If you recall from my pervious post I was concerned by how much the noise increased and how little effect the first TaPol array had in lowering the noise. I said, "It only fell 19mVpp (from 163mVpp to 144mVpp). When I replaced all the tokins on PS3#2 with 18x of the same TaPol caps I'm using here, I was getting 20-40mVpp. If there isn't a bad apple spoiling the bunch then the noise reduction must not be a linear decrease. Perhaps the second array will have a larger influence than the first did. We'll see." So here it is with 2 arrays...
The noise has reduced from 204mVpp to 85mVpp. A decrease of 119mVpp. So I my hypothesis about noise reduction not being linear was correct.
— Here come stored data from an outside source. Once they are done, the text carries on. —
Lemma str_lines_app x y : str_lines (x ++ NL :: y) = str_lines (x ++ [NL]) ++ str_lines y.
Proof. unfold str_lines. by rewrite lines_raw_app, fmap_app. Qed.

Lemma str_lines_nl_pos x : (0 < length (str_lines (x ++ [NL])))%nat.
Proof.
  unfold str_lines. rewrite length_fmap. pose proof (lines_raw_ne (x ++ [NL])) as H.
  destruct (lines_raw (x ++ [NL])); [|cbn; lia]. destruct H; [by destruct x|done].
Qed.

Lemma last_n_app {A} n (l1 l2 : list A) : (n <= length l2)%nat -> last_n n (l1 ++ l2) = last_n n l2.
Proof.
  intros H. unfold last_n. rewrite length_app, drop_app_ge by lia. f_equal. lia.
Qed.

Lemma count_nl_app a b : count_nl (a ++ b) = count_nl a + count_nl b.
Proof. unfold count_nl. rewrite filter_app, length_app. lia. Qed.

Lemma count_nl_none a : NL ∉ a -> count_nl a = 0.
Proof.
  intros H. unfold count_nl. induction a as [|x a IH]; [done|]. apply not_elem_of_cons in H as [Hx Ha].
  rewrite filter_cons_False by done. by apply IH.
Qed.

Lemma count_nl_cons a : count_nl (NL :: a) = 1 + count_nl a.
Proof. unfold count_nl. rewrite filter_cons_True by done. cbn [length]. lia. Qed.

(** Each line feed ends a line. *)
Lemma count_nl_lines b : count_nl b <= Z.of_nat (length (str_lines (from_utf8_lossy b))).
Proof.
  remember (length b) as n eqn:En. revert b En. induction n as [n IH] using lt_wf_ind. intros b ->.
  destruct (decide (NL ∈ b)) as [H|H].
  - apply list_elem_of_split_l in H as (u & v & -> & Hu). rewrite from_utf8_lossy_line, str_lines_app, length_app.
    rewrite count_nl_app, count_nl_cons, (count_nl_none u) by done. pose proof (str_lines_nl_pos (from_utf8_lossy u)).
    specialize (IH (length v) ltac:(rewrite length_app; cbn; lia) v eq_refl). lia.
  - rewrite count_nl_none by done. lia.
Qed.
(** C39. Connecting makes at most [reconnect_retries] + 1 attempts: it
    succeeds with the first attempt that does, after the failed ones before it,
    and otherwise fails with the error of the last attempt; between attempts it
    sleeps the doubled base delay, at most 30 seconds. *)
Theorem connect_with_retry_attempts (retries base : Z) (errs : list SshMcpError) (rest : list (result unit SshMcpError))
    (Hr : 0 <= retries < U64_MAX - 1) (Hb : 0 <= base) :
  (Z.of_nat (length errs) <= retries ->
   connect_with_retry retries base ((Err <$> errs) ++ Ok tt :: rest) = Some (Ok tt, delays base (length errs))) /\
  (Z.of_nat (length errs) = retries + 1 ->
   exists e, last errs = Some e /\
     connect_with_retry retries base ((Err <$> errs) ++ rest) = Some (Err e, delays base (length errs - 1))) /\
  Forall (fun d => 0 < d <= 30000) (delays base (length errs)).
Proof.
  assert (Hmax : saturating_add U64_MAX retries 1 = retries + 1) by (unfold saturating_add; lia).
  unfold connect_with_retry. rewrite Hmax. split_and!.
  - intros Hlen. change 1 with (Z.of_nat 0 + 1) at 2. change (@nil Z) with (delays base 0).
    rewrite retry_loop_errors by lia. cbn [retry_loop Nat.add]. by rewrite (proj2 (Z.leb_le _ _)) by lia.
  - intros Hlen. destruct (exists_last (l := errs)) as (es & e & ->); [by intros ->; cbn in Hlen; lia|].
    exists e. split; [by rewrite last_snoc|]. rewrite length_app in *. cbn [length] in *.
    rewrite fmap_app, <- app_assoc. change 1 with (Z.of_nat 0 + 1) at 2. change (@nil Z) with (delays base 0).
    rewrite retry_loop_errors by lia. cbn [fmap list_fmap app Nat.add retry_loop].
    rewrite (proj2 (Z.leb_le _ _)) by lia. rewrite (proj2 (Z.ltb_ge _ _)) by lia. cbn [andb].
    replace (saturating_add U64_MAX (Z.of_nat (length es) + 1) 1) with (retries + 2) by (unfold saturating_add; lia).
    replace (length es + 1 - 1)%nat with (length es) by lia.
    destruct rest; cbn [retry_loop]; by rewrite (proj2 (Z.leb_gt _ _)) by lia.
  - apply Forall_forall. intros d Hd. unfold delays in Hd. apply list_elem_of_filter in Hd as [Hp Hd].
    apply list_elem_of_fmap in Hd as (k & -> & _). unfold MAX_RECONNECT_BACKOFF_MS in *. lia.
Qed.
Record SshHandler : Type := {
  sh_host : str;
  sh_port : Z;
  sh_host_key_checking : HostKeyCheckMode;
  sh_known_hosts : option str
}.
#[global] Instance SshHandler_eq_dec : EqDecision SshHandler.
Proof. solve_decision. Defined.

(** The known_hosts store of the SSH library. [kind] is the key's algorithm;
    an accepted key excludes every other key of its kind. *)
Class KnownHosts (store key : Type) : Type := {
  check_known_hosts : option str -> str -> Z -> key -> store -> result bool str;
  learn_known_hosts : option str -> str -> Z -> key -> store -> result store str;
  kind : key -> str;
  key_eq_dec :: EqDecision key;
  learned : forall path host port k s s', learn_known_hosts path host port k s = Ok s' ->
    check_known_hosts path host port k s = Ok false -> check_known_hosts path host port k s' = Ok true;
  learned_keeps : forall path host port k s s' path' host' port' k', learn_known_hosts path host port k s = Ok s' ->
    check_known_hosts path' host' port' k' s = Ok true -> check_known_hosts path' host' port' k' s' = Ok true;
  accepted_excludes : forall path host port k k' s, check_known_hosts path host port k s = Ok true ->
    kind k = kind k' -> k <> k' -> exists e, check_known_hosts path host port k' s = Err e
}.

Section check.
Context {store key : Type} `{KnownHosts store key} (fingerprint : key -> str).

Definition host_port (h : SshHandler) : str := sh_host h ++ [58] ++ show_uint (sh_port h).

Definition unknown_key_error (h : SshHandler) (k : key) : str :=
  lit "SSH host key verification failed for " ++ host_port h ++ lit ": unknown host key (" ++ fingerprint k ++
  lit "); add it to known_hosts or use --strict-host-key-checking=accept-new".

Definition verification_error (h : SshHandler) (k : key) (e : str) : str :=
  lit "SSH host key verification failed for " ++ host_port h ++ lit ": " ++ e ++ lit " (" ++ fingerprint k ++ lit ")".

Definition record_error (h : SshHandler) (k : key) : str :=
  lit "failed to record SSH host key for " ++ host_port h ++ lit " (" ++ fingerprint k ++ lit ")".

(** The answer, the outcome recorded (if any) and the store afterwards. *)
Definition check_server_key (h : SshHandler) (k : key) (s : store) : result bool str * option KeyCheckOutcome * store :=
  let check := check_known_hosts (sh_known_hosts h) (sh_host h) (sh_port h) k s in
  match sh_host_key_checking h with
  | No => (Ok true, Some Accepted, s)
  | Yes =>
      match check with
      | Ok true => (Ok true, Some Accepted, s)
      | Ok false => (Err (unknown_key_error h k), Some UnknownRejected, s)
      | Err e => (Err (verification_error h k e), Some KeyChanged, s)
      end
  | AcceptNew =>
      match check with
      | Ok true => (Ok true, Some Accepted, s)
      | Ok false =>
          match learn_known_hosts (sh_known_hosts h) (sh_host h) (sh_port h) k s with
          | Err _ => (Err (record_error h k), None, s)
          | Ok s' => (Ok true, Some AcceptedNew, s')
          end
      | Err e => (Err (verification_error h k e), Some KeyChanged, s)
      end
  end.
End check.

(** ** Removing entries *)

(** [split_whitespace().next()] of a trimmed text. *)
Fixpoint first_field (trimmed : str) : str :=
  match trimmed with
  | [] => []
  | c :: rest => if is_whitespace c then [] else c :: first_field rest
  end.

Definition line_matches_host (host : str) (port : Z) (line : str) : bool :=
  let trimmed := trim line in
  if str_eqb trimmed [] || starts_with (lit "#") trimmed then false
  else
    existsb (fun entry =>
        let entry := trim entry in
        negb (starts_with (lit "|1|") entry) &&
        (if port =? 22 then str_eqb entry host
         else str_eqb entry (lit "[" ++ host ++ lit "]:" ++ show_uint port)))
      (split_char 44 (first_field trimmed)).

Definition new_content (host : str) (port : Z) (content : str) : str :=
  let kept := filter (fun line => line_matches_host host port line = false) (str_lines content) in
  join [NL] kept ++ (if ends_with [NL] content then [NL] else []).

(** Reading, writing the temporary file and renaming it, with their answers;
    the error is the operation's, [None] for a missing file. Gives the content
    of the file afterwards. *)
Definition remove_known_hosts_entry (host : str) (port : Z) (read : result str (option str))
    (write rename : result unit str) : result unit str * option str :=
  match read with
  | Err None => (Ok tt, None)
  | Err (Some e) => (Err e, None)
  | Ok content =>
      match write with
      | Err e => (Err e, Some content)
      | Ok _ =>
          match rename with
          | Err e => (Err e, Some content)
          | Ok _ => (Ok tt, Some (new_content host port content))
          end
      end
  end.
I was expecting this, because of the RLC. I speculate that the tuning of the filter capacitance of 4800uF is the sweet spot. Since the tokins were clearly bad, their capacitance "probably" had fallen outside the ideal range, causing the noise. When I removed one bad cap, the other three were still off. But now that half the caps are good, the total capacitance is closer to ideal, hence the noise reduction is falling in range of the sweet spot. The larger peaks have been completely eliminated and now all we're left with are the smaller ones I noted before. The amplitude has decreased immensely and the console is almost stable in menu. Encouraging results today!!!
Another interesting thing I noted before was that the CPU noise had increased. Well look at it now...
The CPU noise dropped in half (from 60mVpp to 30mVpp) and the "bad waveform" (rectified sine wave) has disappeared! This is the good waveform and if I saw this level of noise I would say there is nothing wrong with the CPU tokins. Apparently the CPU's noise can be affected by the amount of noise on the RSX. This does make sense actually. The two chips are connected electrically and they communicate between one another. So bad tokins on the RSX probably would have cross-talk on the CPU. I didn't expect that, so we're learning good stuff here!